Puede que esta tensión explique cierta
incomodidad en la relación de la reservada y sobria
presidenta socialista sureña con el desenfadado y
fabulador presidente venezolano. Quiso respaldarlo
cuando postulara el nombre de Venezuela para ocupar una
vacante en el Consejo de Seguridad de la ONU, pero debió
rendirse a la Realpolitik. Sus aliados de la DC se lo
impidieron de plano. Luego rechazó cortés pero
tajantemente la ayuda en petróleo gratuito para el
sistema de tránsito de Santiago ofrecida por Chávez,
dándole de paso una discreta pero inolvidable lección al
alcalde de Londres, que sin necesitarlo estiró la mano.
Pagó muy pronto el innoble gesto con la derrota
electoral de su partido. Michelle Bachelet marcó
distancias y fue tan lejos como le fuera
diplomáticamente posible cuando Hugo Chávez pisoteara
las normas de buen comportamiento hacia su anfitriona
durante su polémica y abusiva presencia en la Cumbre de
Santiago de Chile.

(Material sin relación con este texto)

(** The record appended to a packet without trailing bytes is one more
    additional record, and the only change the walkers see. *)
Lemma message_with_opt v p hs1 hs2 :
  message p hs1 hs2 (len p) -> 0 <= v <= u16_max ->
  len p + 11 <= DNS_MAX_PACKET_SIZE -> u16at p 10 < 65535 ->
  message (with_opt v p) hs1 (hs2 ++ [len p + 1]) (len (with_opt v p)) /\
  List.filter (is_opt (with_opt v p)) (hs2 ++ [len p + 1]) =
    List.filter (is_opt p) hs2 ++ [len p + 1] /\
  rr_class (with_opt v p) (len p + 1) = v.
Proof.
  intros Hm Hv Hl Hc. pose proof (message_headers _ _ _ _ Hm) as [_ Hhs].
  destruct Hm as [Hlen Hqd (q & m & Hs & Hq & H1 & H2) Hc1 Hc2].
  assert (DNS_HEADER_SIZE <= len p) as Hh by lia.
  pose proof (len_with_opt v p Hh) as Hwl.
  destruct (opt_rr_fields v Hv) as (Hf0 & Hf1 & Hf2 & Hf3).
  unfold DNS_HEADER_SIZE, DNS_OFFSET_QUESTION, DNS_HEADER_SIZE in *.
  pose proof (skip_name_Ok_bounds p 12 q ltac:(lia) Hs).
  pose proof (rr_chain_bounds _ _ _ _ H1 ltac:(lia)).
  split; [|split].
  - split.
    + unfold DNS_HEADER_SIZE. lia.
    + rewrite u16at_with_opt by (unfold DNS_HEADER_SIZE; lia). done.
    + exists q, m. split_and!.
      * eapply skip_name_agree; [|exact Hs|lia|]; [unfold DNS_OFFSET_QUESTION, DNS_HEADER_SIZE; lia|].
        intros i Hi. unfold DNS_OFFSET_QUESTION, DNS_HEADER_SIZE in Hi.
        apply get_with_opt; unfold DNS_HEADER_SIZE; lia.
      * lia.
      * eapply rr_chain_agree; [exact H1|lia|lia|].
        intros i Hi. apply get_with_opt; unfold DNS_HEADER_SIZE; lia.
      * eapply rr_chain_app.
        { eapply rr_chain_agree; [exact H2|lia|lia|].
          intros i Hi. apply get_with_opt; unfold DNS_HEADER_SIZE; lia. }
        assert (u16at (with_opt v p) (len p + 1 + 8) = 0) as Hrd.
        { rewrite <- Z.add_assoc, u16at_with_opt_new by (unfold DNS_HEADER_SIZE; lia). done. }
        rewrite Hwl.
        replace (len p + 11) with (len p + 1 + 10 + u16at (with_opt v p) (len p + 1 + 8)) by lia.
        econstructor; [|lia|constructor].
        apply skip_name_root; [lia| |lia].
        unfold with_opt. rewrite get_app_r by (rewrite len_put_u16; lia).
        rewrite len_put_u16 by lia. by rewrite Z.sub_diag.
    + rewrite !u16at_with_opt by (unfold DNS_HEADER_SIZE; lia). done.
    + doh_simpl. unfold with_opt.
      rewrite u16at_app_l by (rewrite ?len_put_u16; lia).
      rewrite u16at_put_u16 by (pose proof (u16at_bounds p 10); lia). lia.
  - rewrite List.filter_app. f_equal.
    + apply filter_is_opt_agree. apply Forall_app in Hhs as [_ Hhs].
      eapply Forall_impl; [exact Hhs|]. intros h Hh'. cbn in Hh'.
      pose proof (u16at_bounds p (h + 8)). unfold rr_rdlen in Hh'.
      apply u16at_with_opt; unfold DNS_HEADER_SIZE; lia.
    + cbn [List.filter]. unfold is_opt, rr_type.
      rewrite u16at_with_opt_new by (unfold DNS_HEADER_SIZE; lia). done.
  - unfold rr_class. rewrite <- Z.add_assoc, u16at_with_opt_new by (unfold DNS_HEADER_SIZE; lia).
    done.
Qed.
End edns_section.

(** ** The two rewriting functions *)
Section rewriting.
Context `{BO : ByteOrder}.

(** One turn of a mutating traversal whose checks succeed. *)
Lemma traverse_rrs_mut_cons {St} (cb : Z -> St -> mutates bytes Error St) n o st p h st1 p1 :
  0 <= o -> skip_name p o = Ok h -> cb h st p = (Ok st1, p1) -> len p1 = len p ->
  h + 10 + u16at p1 (h + 8) <= len p ->
  traverse_rrs_mut (len p) o (S n) cb st p =
  traverse_rrs_mut (len p1) (h + 10 + u16at p1 (h + 8)) n cb st1 p1.
Proof.
  intros Ho Hs Hcb Hl1 Hl. cbn [traverse_rrs_mut].
  pose proof (skip_name_Ok_bounds _ _ _ Ho Hs). pose proof (u16at_bounds p1 (h + 8)).
  unfold mbind, mutates_bind, current, lift. rewrite Hs. run_ok.
  rewrite Hcb, read_u16_ok by lia. run_ok. by rewrite Hl1.
Qed.

Lemma set_payload_cb_run v h st p :
  0 <= h -> h + 10 <= len p -> 0 <= v <= u16_max -> (is_opt p h = true -> st = false) ->
  set_payload_cb v h st p =
    if is_opt p h then (Ok true, put_u16 p (h + 2) v) else (Ok st, p).
Proof.
  intros Hh Hl Hv Hst.
  unfold set_payload_cb, mbind, mutates_bind, current, lift, update, mret, mutates_ret.
  rewrite read_u16_ok by lia. unfold is_opt, rr_type in *.
  destruct (u16at p h =? DNS_TYPE_OPT); [|done].
  rewrite Hst by done. out_simpl. by rewrite write_u16_ok by lia.
Qed.

Lemma traverse_set_payload_none v o hs e st p :
  rr_chain p o hs e -> 0 <= o -> 0 <= v <= u16_max -> List.filter (is_opt p) hs = [] ->
  traverse_rrs_mut (len p) o (length hs) (set_payload_cb v) st p = (Ok (e, st), p).
Proof.
  intros H; revert st. induction H as [o|o h hs e Hs Hl H IH]; intros st Ho Hv Hf; [done|].
  pose proof (skip_name_Ok_bounds _ _ _ Ho Hs). pose proof (u16at_bounds p (h + 8)).
  cbn [List.filter] in Hf. destruct (is_opt p h) eqn:Hopt; [discriminate|].
  cbn [length]. erewrite traverse_rrs_mut_cons; [apply IH; [lia|done|done]|done|exact Hs| |done|lia].
  rewrite set_payload_cb_run, Hopt by (done || lia || congruence). done.
Qed.

Lemma traverse_set_payload_complete v o hs e p :
  rr_chain p o hs e -> 0 <= o -> 0 <= v <= u16_max ->
  match List.filter (is_opt p) hs with
  | [] => traverse_rrs_mut (len p) o (length hs) (set_payload_cb v) false p = (Ok (e, false), p)
  | [h] => traverse_rrs_mut (len p) o (length hs) (set_payload_cb v) false p =
             (Ok (e, true), put_u16 p (h + 2) v)
  | _ => True
  end.
Proof.
  induction 1 as [o|o h hs e Hs Hl H IH]; intros Ho Hv; [done|].
  pose proof (skip_name_Ok_bounds _ _ _ Ho Hs). pose proof (u16at_bounds p (h + 8)).
  pose proof (rr_chain_headers _ _ _ _ H ltac:(lia)) as Hhs.
  cbn [List.filter length]. destruct (is_opt p h) eqn:Hopt.
  - destruct (List.filter (is_opt p) hs) eqn:Hfil; [|done].
    assert (len (put_u16 p (h + 2) v) = len p) as Hl1 by (rewrite len_put_u16; lia).
    assert (u16at (put_u16 p (h + 2) v) (h + 8) = u16at p (h + 8)) as Hrd
      by (rewrite u16at_put_u16_other; lia).
    erewrite traverse_rrs_mut_cons;
      [|done|exact Hs|rewrite set_payload_cb_run, Hopt by (done || lia); done|done|lia].
    apply traverse_set_payload_none; [|lia|done|].
    + rewrite Hrd. eapply rr_chain_agree; [exact H|lia|lia|].
      intros. apply get_put_u16_other; lia.
    + rewrite <- Hfil. apply List.filter_ext_in. intros x Hx.
      rewrite List.Forall_forall in Hhs. specialize (Hhs x Hx). cbn in Hhs.
      apply is_opt_put_u16; lia.
  - specialize (IH ltac:(lia) Hv).
    destruct (List.filter (is_opt p) hs) as [|? [|]]; [| |done].
    all: erewrite traverse_rrs_mut_cons;
      [exact IH|done|exact Hs|rewrite set_payload_cb_run, Hopt by (done || lia || congruence); done
      |done|lia].
Qed.
(* ===== verification/DnsProps.v ===== *)
(** * Properties of the DNS packet layer

    The theorems about [Dns], with the packets their witnesses evaluate. *)

From S2P Require Import Prelude Bytes Dns DnsFacts.

(** ** Sample packets *)

(** Header of a packet with one question and the given record counts. *)
Definition sample_header (an ns ar : Z) : bytes :=
  [x12; x34; x81; x80] ++ be16 1 ++ be16 an ++ be16 ns ++ be16 ar.

(** The question [a. IN A]. *)
Definition sample_question : bytes := [x01; x61; x00; x00; x01; x00; x01].

(** [a. A 1.2.3.4] with the given TTL, its name a pointer to the question. *)
Definition sample_a (ttl : Z) : bytes :=
  [xc0; x0c; x00; x01; x00; x01] ++ be32 ttl ++ [x00; x04; x01; x02; x03; x04].

(** An answer, no OPT record. *)
Definition sample_response : bytes := sample_header 1 0 0 ++ sample_question ++ sample_a 300.

(** An answer, then an OPT record of payload size 1232. *)
Definition sample_edns : bytes :=
  sample_header 1 0 1 ++ sample_question ++ sample_a 300 ++ opt_rr 1232.

(** The OPT record comes before another additional record. *)
Definition sample_opt_first : bytes :=
  sample_header 0 0 2 ++ sample_question ++ opt_rr 1232 ++ sample_a 300.

(** A response without any record. *)
Definition sample_empty : bytes := sample_header 0 0 0 ++ sample_question.

Ltac message_run q m :=
  split; [by vm_compute|done| |done|done];
  exists q, m; split_and!; [done|by vm_compute| |];
  repeat (econstructor; [vm_compute; reflexivity|by vm_compute|]); constructor.

Lemma sample_response_message : message sample_response [21] [] (len sample_response).
Proof. message_run 15 35. Qed.

Lemma sample_edns_message : message sample_edns [21] [36] (len sample_edns).
Proof. message_run 15 35. Qed.

Lemma sample_opt_first_message : message sample_opt_first [] [20; 32] (len sample_opt_first).
Proof. message_run 15 19. Qed.

Lemma sample_empty_message : message sample_empty [] [] (len sample_empty).
Proof. message_run 15 19. Qed.

Section properties.
Context `{BO : ByteOrder}.

(** C29: no packet, however malformed, makes the packet functions panic
    (index or slice out of range, failed assertion, subtraction below
    zero) or loop: the TTL extraction, the EDNS rewriting of queries and
    the padding of responses all come back with a result or an error. *)
Theorem packet_functions_total (p : bytes) (v mn mx ft : Z) :
  0 <= v <= u16_max ->
  total (min_ttl p mn mx ft) /\
  returns_from (set_edns_max_payload_size v) p (fun _ _ => True) /\
  returns_from add_edns_padding p (fun _ _ => True).
Proof.
  intros Hv. split_and!; [apply min_ttl_total|by apply set_edns_returns|].
  eapply returns_from_mono; [apply add_edns_padding_returns|done].
Qed.

(** [skip_name] accepts exactly the names of DNS wire format (labels
    below 64 octets ended by the root label or by a pointer, at most 256
    octets, inside the packet) and returns the offset just after the name;
    it never panics or loops. *)
Theorem skip_name_spec (p : bytes) (o : Z) :
  0 <= o -> 1 <= len p ->
  total (skip_name p o) /\
  forall e, skip_name p o = Ok e <->
    o < len p - 1 /\ exists n, wire_name p o n e /\ n <= DNS_MAX_HOSTNAME_SIZE.
Proof.
  intros Ho Hl. split; [by eapply returns_total, skip_name_returns|].
  intros e. by apply skip_name_Ok.
Qed.

(** C27: [min_ttl] succeeds exactly on packets with one question and at least
    one record, every record well-formed and the last one ending the
    packet; it returns the least TTL of the records other than OPT, not
    more than [max_ttl] and not less than [min_ttl]. The TTL for failures
    is never returned: a response without records is an error. *)
Theorem min_ttl_spec (p : bytes) (mn mx ft t : Z) :
  min_ttl p mn mx ft = Ok t <->
  exists hs1 hs2, message p hs1 hs2 (len p) /\ hs1 ++ hs2 <> [] /\
    t = Z.max mn (lowest_ttl p (hs1 ++ hs2) mx).
Proof. apply min_ttl_Ok. Qed.

(** [set_edns_max_payload_size] on a query that ends with its last record. *)
Lemma set_edns_message (p p' : bytes) (hs1 hs2 : list Z) (v : Z) :
  message p hs1 hs2 (len p) -> 0 <= v <= u16_max ->
  set_edns_max_payload_size v p = (Ok tt, p') ->
  exists hs2' h, message p' hs1 hs2' (len p') /\
    List.filter (is_opt p') hs2' = [h] /\ rr_class p' h = v.
Proof.
  intros Hm Hv (hs1' & hs2' & e & Hm' & Hs)%set_edns_Ok; [|done].
  destruct (message_det _ _ _ _ _ _ _ Hm Hm') as (<- & <- & <-). unfold edns_set in Hs.
  destruct (List.filter (is_opt p) hs2) as [|h [|]] eqn:Hf; [| |done].
  - destruct Hs as (Hl & Hc & ->).
    destruct (message_with_opt v p hs1 hs2) as (Hw & Hfw & Hcw); [done..|].
    exists (hs2 ++ [len p + 1]), (len p + 1). by rewrite Hfw, Hf.
  - assert (In h hs2) as Hin by (apply (List.filter_In (is_opt p)); rewrite Hf; by left).
    destruct (message_put_class p hs1 hs2 (len p) h v) as (Hw & Hfw & Hcw); [done..|].
    pose proof (message_headers _ _ _ _ Hm) as [_ [_ Hh]%Forall_app].
    rewrite List.Forall_forall in Hh. specialize (Hh h Hin). cbn in Hh.
    unfold rr_rdlen in Hh. pose proof (u16at_bounds p (h + 8)).
    subst p'. exists hs2, h. rewrite len_put_u16 by lia. by rewrite Hfw, Hf.
Qed.

Lemma set_edns_succeeds (p : bytes) (hs1 hs2 : list Z) (v : Z) :
  message p hs1 hs2 (len p) -> 0 <= v <= u16_max ->
  ((exists p', set_edns_max_payload_size v p = (Ok tt, p')) <->
   match List.filter (is_opt p) hs2 with
   | [] => len p + 11 <= DNS_MAX_PACKET_SIZE /\ len hs2 < 65535
   | [_] => True
   | _ => False
   end).
Proof.
  intros Hm Hv. pose proof (message_counts2 _ _ _ _ Hm) as Hn2. split.
  - intros (p' & (hs1' & hs2' & e & Hm' & Hs)%set_edns_Ok); [|done].
    destruct (message_det _ _ _ _ _ _ _ Hm Hm') as (<- & <- & <-). unfold edns_set in Hs.
    destruct (List.filter (is_opt p) hs2) as [|h [|]]; [|done|done]. lia.
  - intros Hok. assert (exists p', edns_set v p p' hs2) as [p' Hs].
    { unfold edns_set. destruct (List.filter (is_opt p) hs2) as [|h [|]];
        [|by eexists|done]. exists (with_opt v p). split_and!; done || lia. }
    exists p'. apply set_edns_Ok; [done|]. by exists hs1, hs2, (len p).
Qed.

(** C26: on a query that ends with its last record,
    [set_edns_max_payload_size] succeeds exactly when there is at most one
    OPT record and, if there is none, room for one; the result is again
    such a message, its answer and authority records in place, with exactly
    one OPT record, whose payload size is the requested one. *)
Theorem set_edns_spec (p : bytes) (hs1 hs2 : list Z) (v : Z) :
  message p hs1 hs2 (len p) -> 0 <= v <= u16_max ->
  (forall p', set_edns_max_payload_size v p = (Ok tt, p') ->
     exists hs2' h, message p' hs1 hs2' (len p') /\
       List.filter (is_opt p') hs2' = [h] /\ rr_class p' h = v) /\
  ((exists p', set_edns_max_payload_size v p = (Ok tt, p')) <->
   match List.filter (is_opt p) hs2 with
   | [] => len p + 11 <= DNS_MAX_PACKET_SIZE /\ len hs2 < 65535
   | [_] => True
   | _ => False
   end).
Proof.
  intros Hm Hv. split; [intros p' Hp; by eapply set_edns_message|by apply (set_edns_succeeds p hs1 hs2)].
Qed.

(** C28: on a response that ends with its last record and whose OPT record,
    if it has one, is that last record, a successful [add_edns_padding]
    leaves a message with exactly one OPT record, its last record, grown by
    one padding option with which the packet ends. Its length is one of the
    boundaries plus the four octets of the option's header. *)
Theorem add_edns_padding_spec (p p' : bytes) (hs1 hs2 : list Z) :
  message p hs1 hs2 (len p) ->
  List.filter (is_opt p) hs2 = [] \/
    (exists pre h, hs2 = pre ++ [h] /\ List.filter (is_opt p) hs2 = [h]) ->
  add_edns_padding p = (Ok tt, p') ->
  exists pre h pad, message p' hs1 (pre ++ [h]) (len p') /\
    List.filter (is_opt p') (pre ++ [h]) = [h] /\
    (exists q, p' = q ++ padding_option pad) /\
    In (len p' - 4) BOUNDARIES.
Proof.
  intros Hm Hlast Hp. pose proof (add_edns_padding_returns p) as Hr.
  unfold returns_from in Hr. rewrite Hp in Hr.
  destruct Hr as (hs1' & hs2' & e & base & off & Hm' & Hb & Ho & Hob & Hlb & Hc & -> & Hpl).
  destruct (message_det _ _ _ _ _ _ _ Hm Hm') as (<- & <- & <-).
  assert (exists pre, message base hs1 (pre ++ [off]) (len base) /\
            List.filter (is_opt base) (pre ++ [off]) = [off]) as (pre & Hmb & Hfb).
  { unfold padding_base in Hb. destruct Hlast as [Hf|(pre & h & -> & Hf)]; rewrite Hf in Hb;
      injection Hb as <- <-; [|by exists pre].
    exists hs2. pose proof (len_with_opt DNS_MAX_PACKET_SIZE p) as Hlw.
    assert (len p + 11 <= DNS_MAX_PACKET_SIZE).
    { pose proof (message_len _ _ _ _ Hm). rewrite <- Hlw by lia.
      unfold padded_len in Hpl. destruct (List.find _ _) as [b|] eqn:Hfd; [|lia].
      apply List.find_some in Hfd as [_ Hle]. bool_to_prop. lia. }
    destruct (message_with_opt DNS_MAX_PACKET_SIZE p hs1 hs2) as (Hw & Hfw & _); auto.
    { unfold DNS_MAX_PACKET_SIZE; lia. }
    by rewrite Hfw, Hf. }
  exists pre, off, (padded_len (len base) - len base).
  destruct (pad_packet_message base hs1 pre off Hmb Hpl) as (H1 & H2 & H3).
  rewrite H2. split; [done|]. split; [done|]. split; [by eexists|].
  rewrite H3. by apply padded_len_boundary.
Qed.
End properties.

(** ** Witnesses and examples *)

Lemma packet_functions_total_witness :
  0 <= 1232 <= u16_max /\ total (min_ttl sample_response 10 604800 5).
Proof.
  assert (0 <= 1232 <= u16_max) as Hv by lia. split; [exact Hv|].
  exact (proj1 (packet_functions_total sample_response 1232 10 604800 5 Hv)).
Defined.

Lemma skip_name_spec_witness :
  (0 <= 12 /\ 1 <= len sample_response) /\ skip_name sample_response 12 = Ok 15.
Proof.
  split; [by vm_compute|].
  apply (skip_name_spec sample_response 12); [lia|by vm_compute|].
  split; [by vm_compute|]. exists 3. split; [|by vm_compute].
  apply (wire_label sample_response 12 1 15); [by vm_compute|by vm_compute|].
  apply wire_root; by vm_compute.
Defined.

Lemma set_edns_spec_witness :
  message sample_edns [21] [36] (len sample_edns) /\
  exists p', set_edns_max_payload_size 4096 sample_edns = (Ok tt, p').
Proof.
  split; [apply sample_edns_message|].
  apply (set_edns_spec sample_edns [21] [36] 4096 sample_edns_message); [lia|].
  by vm_compute.
Defined.

(** The sample response of 35 octets, given an OPT record and padded. *)
Definition sample_padded : bytes := pad_packet (with_opt DNS_MAX_PACKET_SIZE sample_response) 36.

Lemma add_edns_padding_spec_witness :
  add_edns_padding sample_response = (Ok tt, sample_padded) /\
  In (len sample_padded - 4) BOUNDARIES.
Proof.
  assert (add_edns_padding sample_response = (Ok tt, sample_padded)) as H
    by (vm_compute; reflexivity).
  split; [exact H|].
  destruct (add_edns_padding_spec sample_response sample_padded [21] []
    sample_response_message (or_introl eq_refl) H) as (pre & h & pad & _ & _ & _ & Hin).
  exact Hin.
Defined.

(** Padding appends its option to the packet, not to the OPT record: when
    another record follows the OPT record, the padded response no longer
    parses, and its TTL extraction fails, although the original response is
    well-formed. *)
Theorem add_edns_padding_misplaced :
  message sample_opt_first [] [20; 32] (len sample_opt_first) /\
  min_ttl sample_opt_first 10 604800 5 = Ok 300 /\
  exists p', add_edns_padding sample_opt_first = (Ok tt, p') /\
    forall mn mx ft, min_ttl p' mn mx ft = Err "Long label"%string.
Proof.
  split; [apply sample_opt_first_message|]. split; [by vm_compute|].
  exists (snd (add_edns_padding sample_opt_first)). split; [by vm_compute|].
  intros. by vm_compute.
Qed.
(* ===== verification/Ecs.v ===== *)
(** * EDNS Client Subnet: src/libdoh/src/edns_ecs.rs

    Choosing the client's address, the option it is sent in, and inserting
    that option into the OPT record of a query.

    The walk over the additional records runs [arcount] turns; the walk over
    the options advances by at least four octets per turn up to the record's
    data length, so [S rdlength] turns of fuel are enough. *)

From S2P Require Import Prelude Bytes Text Net Headers Dns.

Definition EDNS_CLIENT_SUBNET : Z := 8.
Definition FAMILY_IPV4 : Z := 1.
Definition FAMILY_IPV6 : Z := 2.

(** ** The client's address *)
Section client.
Context `{HA : HeaderApi}.

Definition extract_client_ip (headers : HeaderMap) (remote_addr : option SocketAddr)
    : option IpAddr :=
  let from_xff :=
    xff_str ← header_str headers (ascii_bytes "x-forwarded-for");
    first_ip ← head (split x2c xff_str);
    parse_ip (trim first_ip) in
  match from_xff with
  | Some ip => Some ip
  | None =>
      let from_xri :=
        xri_str ← header_str headers (ascii_bytes "x-real-ip");
        parse_ip xri_str in
      match from_xri with
      | Some ip => Some ip
      | None => sock_ip <$> remote_addr
      end
  end.
End client.

(** ** The option *)
Definition build_ecs_option (client_ip : IpAddr) (prefix_v4 prefix_v6 : Z) : bytes :=
  match client_ip with
  | V4 addr =>
      let bytes_to_send := div_ceil prefix_v4 8 in
      be16 FAMILY_IPV4 ++ [as_u8 prefix_v4] ++ [x00] ++
      firstn (Z.to_nat (Z.min bytes_to_send 4)) (vec_to_list addr)
  | V6 addr =>
      let bytes_to_send := div_ceil prefix_v6 8 in
      be16 FAMILY_IPV6 ++ [as_u8 prefix_v6] ++ [x00] ++
      firstn (Z.to_nat (Z.min bytes_to_send 16)) (vec_to_list addr)
  end.

Section insert.
Context `{BO : ByteOrder}.

(** The loop over the additional records: the offset of the RDLENGTH field of
    the first OPT record with a root name, and that length. *)
Fixpoint find_opt_record (packet : bytes) (packet_len : Z) (arcount : nat) (offset : Z)
    : outcome Error (option (Z * Z * Z)) :=
  match arcount with
  | O => Ok None
  | S arcount =>
      let rr_start := offset in
      rtype ←
        (if offset <? packet_len then
           b ← index packet offset;
           if u8 b =? 0 then
             rtype ← read_u16_in packet (offset + 1) (offset + 3); Ok (Some rtype)
           else Ok None
         else Ok None);
      if bool_decide (rtype = Some DNS_TYPE_OPT) then
        let rdlength_offset := offset + 9 in
        rdlength ← read_u16_in packet rdlength_offset (rdlength_offset + 2);
        Ok (Some (rr_start, rdlength_offset, rdlength))
      else
        offset ← skip_name packet offset;
        ensure (offset + 10 <=? packet_len) "Incomplete RR"%string;;
        rdlen ← read_u16_in packet (offset + 8) (offset + 10);
        find_opt_record packet packet_len arcount (offset + (10 + rdlen))
  end.

(** The loop over the options of the record: is one a client subnet? *)
Fixpoint find_ecs (fuel : nat) (packet : bytes) (packet_len rdata_start rdlength : Z)
    (rdata_offset : Z) : outcome Error bool :=
  match fuel with
  | O => Diverge
  | S fuel =>
      if rdata_offset <? rdlength then
        if packet_len <? rdata_start + rdata_offset + 4 then Ok false
        else
          opt_code ← read_u16 packet (rdata_start + rdata_offset);
          opt_len ← read_u16 packet (rdata_start + rdata_offset + 2);
          if packet_len <? rdata_start + rdata_offset + 4 + opt_len then Ok false
          else if opt_code =? EDNS_CLIENT_SUBNET then Ok true
          else find_ecs fuel packet packet_len rdata_start rdlength
                 (rdata_offset + (4 + opt_len))
      else Ok false
  end.

Definition ecs_option (ecs_data : bytes) : bytes :=
  be16 EDNS_CLIENT_SUBNET ++ be16 (as_u16 (len ecs_data)) ++ ecs_data.

Definition add_ecs_to_packet (client_ip : IpAddr) (prefix_v4 prefix_v6 : Z)
    : mutates bytes Error unit :=
  packet ← current;
  let packet_len := len packet in
  lift (ensure (12 <=? packet_len) "DNS packet too short"%string);;
  lift (ensure (packet_len <=? 4096) "Packet too large"%string);;
  qd ← lift (qdcount packet);
  lift (ensure (qd =? 1) "No question"%string);;
  offset ← lift (skip_name packet 12);
  rest ← lift (usub packet_len offset);
  lift (ensure (4 <=? rest) "Short packet"%string);;
  let offset := offset + 4 in
  ancount ← lift (ancount packet);
  nscount ← lift (read_u16_in packet 8 10);
  arcount ← lift (arcount packet);
  lift (ensure (0 <? arcount) "No EDNS OPT record found"%string);;
  '(offset, _) ←
    lift (traverse_rrs packet offset (Z.to_nat (ancount + nscount)) (fun _ _ => Ok tt) tt);
  opt_record_info ←
    lift (find_opt_record packet packet_len (Z.to_nat arcount) offset);
  '(_, rdlength_offset, rdlength) ←
    lift (ok_or opt_record_info "No EDNS OPT record found"%string);
  let rdata_start := rdlength_offset + 2 in
  has_ecs ←
    lift (find_ecs (S (Z.to_nat rdlength)) packet packet_len rdata_start rdlength 0);
  if (has_ecs : bool) then mret tt
  else
    let ecs_data := build_ecs_option client_ip prefix_v4 prefix_v6 in
    let ecs_option := ecs_option ecs_data in
    let new_rdlength := rdlength + len ecs_option in
    update (fun packet =>
      write_u16_in packet rdlength_offset (rdlength_offset + 2) (as_u16 new_rdlength));;
    packet ← current;
    let old_rdata_end := rdata_start + rdlength in
    remaining ← lift (if old_rdata_end <? packet_len then slice_from packet old_rdata_end
                      else Ok []);
    update (fun packet => Ok (truncate packet old_rdata_end ++ ecs_option ++ remaining)).
End insert.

La vez en que Chávez cosechara el
mayor reparo dado por monarca alguno en la historia de
las relaciones iberoamericanas.
El caso de las computadoras vuelve a poner
en juego la estabilidad de las relaciones diplomática
entre Michelle Bachelet y Hugo Chávez. La firme e
inequívoca protesta chilena contra las descalificaciones
de este último a las más altas instancias de INTERPOL,
ocupadas entre otros por un policía chileno, vuelve a
plantear el espinudo problema que enfrentan no sólo el
gobierno y la diplomacia chilenas, sino todas las
cancillerías de la región: ¿qué hacer con un presidente
de una nación que de hallarse en Europa o en Asia ya
hubiera sido declarado forajido y rebajado al rango de
un paria de la comunidad de naciones? No lo digo yo: lo
dijo el editorial del Washington Post el 18 de mayo
pasado.
Pues Hugo Chávez dejó de ser un problema
para los venezolanos. Y también para los chilenos. Ya es
un grave, un ineludible problema regional. Le guste o no
le guste al Sr. Insulza: más temprano que tarde la Carta
Democrática de la OEA deberá ser enviada en un sobre
azul al teniente coronel de nuestros tormentos. Mientras
antes, menos serán los daños causados.